### Goal of the exercise
For the entries below, say how many lines include the word "induction" and add nothing else.
::: Data for the task
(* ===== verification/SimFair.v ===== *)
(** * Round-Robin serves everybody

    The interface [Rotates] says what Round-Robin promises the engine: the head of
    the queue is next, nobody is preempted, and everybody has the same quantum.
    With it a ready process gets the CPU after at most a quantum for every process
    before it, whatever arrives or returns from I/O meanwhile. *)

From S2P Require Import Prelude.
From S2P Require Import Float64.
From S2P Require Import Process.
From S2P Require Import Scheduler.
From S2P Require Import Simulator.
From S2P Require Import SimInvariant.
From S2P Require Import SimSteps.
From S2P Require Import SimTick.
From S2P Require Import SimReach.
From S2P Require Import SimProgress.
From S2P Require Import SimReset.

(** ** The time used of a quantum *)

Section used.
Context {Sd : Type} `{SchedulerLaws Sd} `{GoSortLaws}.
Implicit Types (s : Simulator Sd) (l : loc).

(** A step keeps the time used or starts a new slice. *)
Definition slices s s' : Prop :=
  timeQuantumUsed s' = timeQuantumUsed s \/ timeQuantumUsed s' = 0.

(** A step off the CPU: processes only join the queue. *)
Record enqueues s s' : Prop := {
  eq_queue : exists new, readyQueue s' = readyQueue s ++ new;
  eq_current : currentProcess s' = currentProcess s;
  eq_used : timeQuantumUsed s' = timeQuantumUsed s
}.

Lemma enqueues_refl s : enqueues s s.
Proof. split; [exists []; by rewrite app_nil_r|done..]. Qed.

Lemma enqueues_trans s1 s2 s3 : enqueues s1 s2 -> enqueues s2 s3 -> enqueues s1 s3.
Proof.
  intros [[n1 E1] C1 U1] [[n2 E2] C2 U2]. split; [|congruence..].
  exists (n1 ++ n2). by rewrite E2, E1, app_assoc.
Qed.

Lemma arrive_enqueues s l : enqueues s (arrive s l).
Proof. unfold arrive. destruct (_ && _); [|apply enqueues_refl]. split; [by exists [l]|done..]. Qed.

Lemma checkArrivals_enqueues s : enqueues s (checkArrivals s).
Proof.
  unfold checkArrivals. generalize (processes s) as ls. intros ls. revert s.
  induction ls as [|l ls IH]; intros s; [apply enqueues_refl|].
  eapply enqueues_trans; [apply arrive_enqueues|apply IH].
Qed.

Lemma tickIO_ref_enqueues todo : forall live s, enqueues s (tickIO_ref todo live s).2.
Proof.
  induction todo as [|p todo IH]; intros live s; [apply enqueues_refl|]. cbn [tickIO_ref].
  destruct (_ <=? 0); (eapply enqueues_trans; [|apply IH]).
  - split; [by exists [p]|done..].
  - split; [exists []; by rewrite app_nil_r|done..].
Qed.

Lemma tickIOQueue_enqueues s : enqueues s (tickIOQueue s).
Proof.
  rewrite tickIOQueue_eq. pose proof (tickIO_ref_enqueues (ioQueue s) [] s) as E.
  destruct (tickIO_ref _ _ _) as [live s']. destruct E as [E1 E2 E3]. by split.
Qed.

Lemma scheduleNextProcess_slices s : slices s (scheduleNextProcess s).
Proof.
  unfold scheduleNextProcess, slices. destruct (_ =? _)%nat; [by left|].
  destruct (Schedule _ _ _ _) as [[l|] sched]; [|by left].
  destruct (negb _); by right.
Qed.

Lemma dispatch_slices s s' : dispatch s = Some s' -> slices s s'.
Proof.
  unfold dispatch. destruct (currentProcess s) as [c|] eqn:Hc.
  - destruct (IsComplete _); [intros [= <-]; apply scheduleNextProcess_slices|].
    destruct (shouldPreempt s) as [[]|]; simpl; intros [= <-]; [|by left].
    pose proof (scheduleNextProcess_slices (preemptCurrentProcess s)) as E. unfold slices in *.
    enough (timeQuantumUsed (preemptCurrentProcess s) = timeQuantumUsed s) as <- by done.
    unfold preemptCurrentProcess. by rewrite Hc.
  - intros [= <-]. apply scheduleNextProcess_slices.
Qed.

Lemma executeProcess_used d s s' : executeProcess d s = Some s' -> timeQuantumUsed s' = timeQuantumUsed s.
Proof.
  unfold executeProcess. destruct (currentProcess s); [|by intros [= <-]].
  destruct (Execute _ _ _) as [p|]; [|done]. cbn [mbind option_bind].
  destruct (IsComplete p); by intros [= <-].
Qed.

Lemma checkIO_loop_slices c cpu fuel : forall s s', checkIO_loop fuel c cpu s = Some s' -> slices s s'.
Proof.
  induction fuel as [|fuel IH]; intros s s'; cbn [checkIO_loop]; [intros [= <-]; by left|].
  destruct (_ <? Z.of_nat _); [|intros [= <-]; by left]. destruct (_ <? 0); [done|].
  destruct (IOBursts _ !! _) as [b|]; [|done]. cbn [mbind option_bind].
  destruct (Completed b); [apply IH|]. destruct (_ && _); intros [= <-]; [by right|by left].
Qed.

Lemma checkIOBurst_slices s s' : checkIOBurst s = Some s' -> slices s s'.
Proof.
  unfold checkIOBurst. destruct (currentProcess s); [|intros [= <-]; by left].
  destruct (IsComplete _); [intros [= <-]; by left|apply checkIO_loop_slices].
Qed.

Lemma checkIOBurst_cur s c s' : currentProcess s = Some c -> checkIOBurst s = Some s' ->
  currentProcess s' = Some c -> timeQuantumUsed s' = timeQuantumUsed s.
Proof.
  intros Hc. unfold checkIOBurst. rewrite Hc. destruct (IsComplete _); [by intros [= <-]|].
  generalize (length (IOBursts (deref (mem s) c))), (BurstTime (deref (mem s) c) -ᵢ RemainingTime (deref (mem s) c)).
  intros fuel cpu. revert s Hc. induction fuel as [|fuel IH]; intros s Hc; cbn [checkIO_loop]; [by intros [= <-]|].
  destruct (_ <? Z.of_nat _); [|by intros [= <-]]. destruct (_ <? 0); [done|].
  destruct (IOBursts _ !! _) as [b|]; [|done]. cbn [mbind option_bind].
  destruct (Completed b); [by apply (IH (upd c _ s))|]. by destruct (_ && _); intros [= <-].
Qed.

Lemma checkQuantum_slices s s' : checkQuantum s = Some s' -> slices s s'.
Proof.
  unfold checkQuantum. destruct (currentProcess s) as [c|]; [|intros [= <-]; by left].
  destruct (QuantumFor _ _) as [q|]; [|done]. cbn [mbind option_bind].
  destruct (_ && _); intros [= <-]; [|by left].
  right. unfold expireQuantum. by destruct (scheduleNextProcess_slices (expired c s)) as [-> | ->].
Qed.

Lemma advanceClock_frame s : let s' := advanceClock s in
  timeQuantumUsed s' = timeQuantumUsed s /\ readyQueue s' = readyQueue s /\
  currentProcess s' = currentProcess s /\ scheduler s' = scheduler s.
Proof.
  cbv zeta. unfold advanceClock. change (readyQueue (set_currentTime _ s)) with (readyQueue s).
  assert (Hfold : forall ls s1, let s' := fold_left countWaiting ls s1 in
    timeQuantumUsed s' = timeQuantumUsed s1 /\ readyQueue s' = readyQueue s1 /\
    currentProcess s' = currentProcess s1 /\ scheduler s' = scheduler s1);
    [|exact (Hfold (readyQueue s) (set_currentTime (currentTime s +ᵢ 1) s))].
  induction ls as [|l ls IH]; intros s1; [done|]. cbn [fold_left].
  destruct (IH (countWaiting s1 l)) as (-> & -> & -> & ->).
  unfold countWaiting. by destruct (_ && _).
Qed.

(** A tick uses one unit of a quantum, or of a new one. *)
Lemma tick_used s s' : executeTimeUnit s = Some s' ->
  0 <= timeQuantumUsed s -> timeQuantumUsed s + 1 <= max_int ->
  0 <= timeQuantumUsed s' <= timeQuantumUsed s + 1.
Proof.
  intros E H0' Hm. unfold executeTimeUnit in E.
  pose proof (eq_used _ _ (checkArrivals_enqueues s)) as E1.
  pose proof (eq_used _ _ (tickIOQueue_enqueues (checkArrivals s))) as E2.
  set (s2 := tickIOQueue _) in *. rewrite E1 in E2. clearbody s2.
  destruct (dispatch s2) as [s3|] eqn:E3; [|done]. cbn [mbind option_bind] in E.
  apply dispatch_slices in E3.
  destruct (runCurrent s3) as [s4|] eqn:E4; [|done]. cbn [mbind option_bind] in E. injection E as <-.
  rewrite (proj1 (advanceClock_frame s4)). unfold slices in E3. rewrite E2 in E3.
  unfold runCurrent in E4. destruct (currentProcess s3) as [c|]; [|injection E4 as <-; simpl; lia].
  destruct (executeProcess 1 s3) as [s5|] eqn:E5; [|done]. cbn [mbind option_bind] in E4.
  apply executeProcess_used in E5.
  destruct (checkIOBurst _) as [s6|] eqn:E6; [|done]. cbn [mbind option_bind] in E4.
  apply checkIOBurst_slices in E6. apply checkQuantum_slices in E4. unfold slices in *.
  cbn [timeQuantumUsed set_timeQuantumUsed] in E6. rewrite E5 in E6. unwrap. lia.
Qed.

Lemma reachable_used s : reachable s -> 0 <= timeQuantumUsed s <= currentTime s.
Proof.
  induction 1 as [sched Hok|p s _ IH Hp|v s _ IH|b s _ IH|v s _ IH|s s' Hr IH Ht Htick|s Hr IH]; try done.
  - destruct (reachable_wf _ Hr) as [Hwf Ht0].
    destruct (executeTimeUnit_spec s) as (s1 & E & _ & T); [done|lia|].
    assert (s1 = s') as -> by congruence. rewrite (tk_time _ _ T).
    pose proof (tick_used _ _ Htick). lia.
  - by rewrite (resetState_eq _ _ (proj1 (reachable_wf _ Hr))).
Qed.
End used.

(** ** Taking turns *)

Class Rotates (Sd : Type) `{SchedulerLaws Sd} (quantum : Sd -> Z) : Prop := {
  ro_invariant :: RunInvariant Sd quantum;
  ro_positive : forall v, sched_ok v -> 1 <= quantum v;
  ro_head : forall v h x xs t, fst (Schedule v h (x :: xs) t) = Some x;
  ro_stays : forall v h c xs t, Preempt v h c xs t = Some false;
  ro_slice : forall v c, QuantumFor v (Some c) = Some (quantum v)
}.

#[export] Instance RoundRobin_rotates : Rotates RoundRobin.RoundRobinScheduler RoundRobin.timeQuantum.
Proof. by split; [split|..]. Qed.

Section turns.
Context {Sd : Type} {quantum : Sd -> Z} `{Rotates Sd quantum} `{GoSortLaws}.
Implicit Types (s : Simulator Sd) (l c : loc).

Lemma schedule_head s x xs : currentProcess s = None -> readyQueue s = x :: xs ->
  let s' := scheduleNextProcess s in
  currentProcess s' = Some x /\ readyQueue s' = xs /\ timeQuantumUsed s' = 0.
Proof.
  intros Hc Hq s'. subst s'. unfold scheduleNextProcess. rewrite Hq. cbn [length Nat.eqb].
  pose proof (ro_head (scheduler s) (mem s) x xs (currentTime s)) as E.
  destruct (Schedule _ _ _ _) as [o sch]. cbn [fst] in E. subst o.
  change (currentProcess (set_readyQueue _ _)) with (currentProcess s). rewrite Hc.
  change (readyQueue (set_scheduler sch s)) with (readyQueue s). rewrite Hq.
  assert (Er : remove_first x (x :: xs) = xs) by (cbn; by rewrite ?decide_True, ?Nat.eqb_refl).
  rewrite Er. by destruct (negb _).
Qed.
::::::
### Solution for this problem
6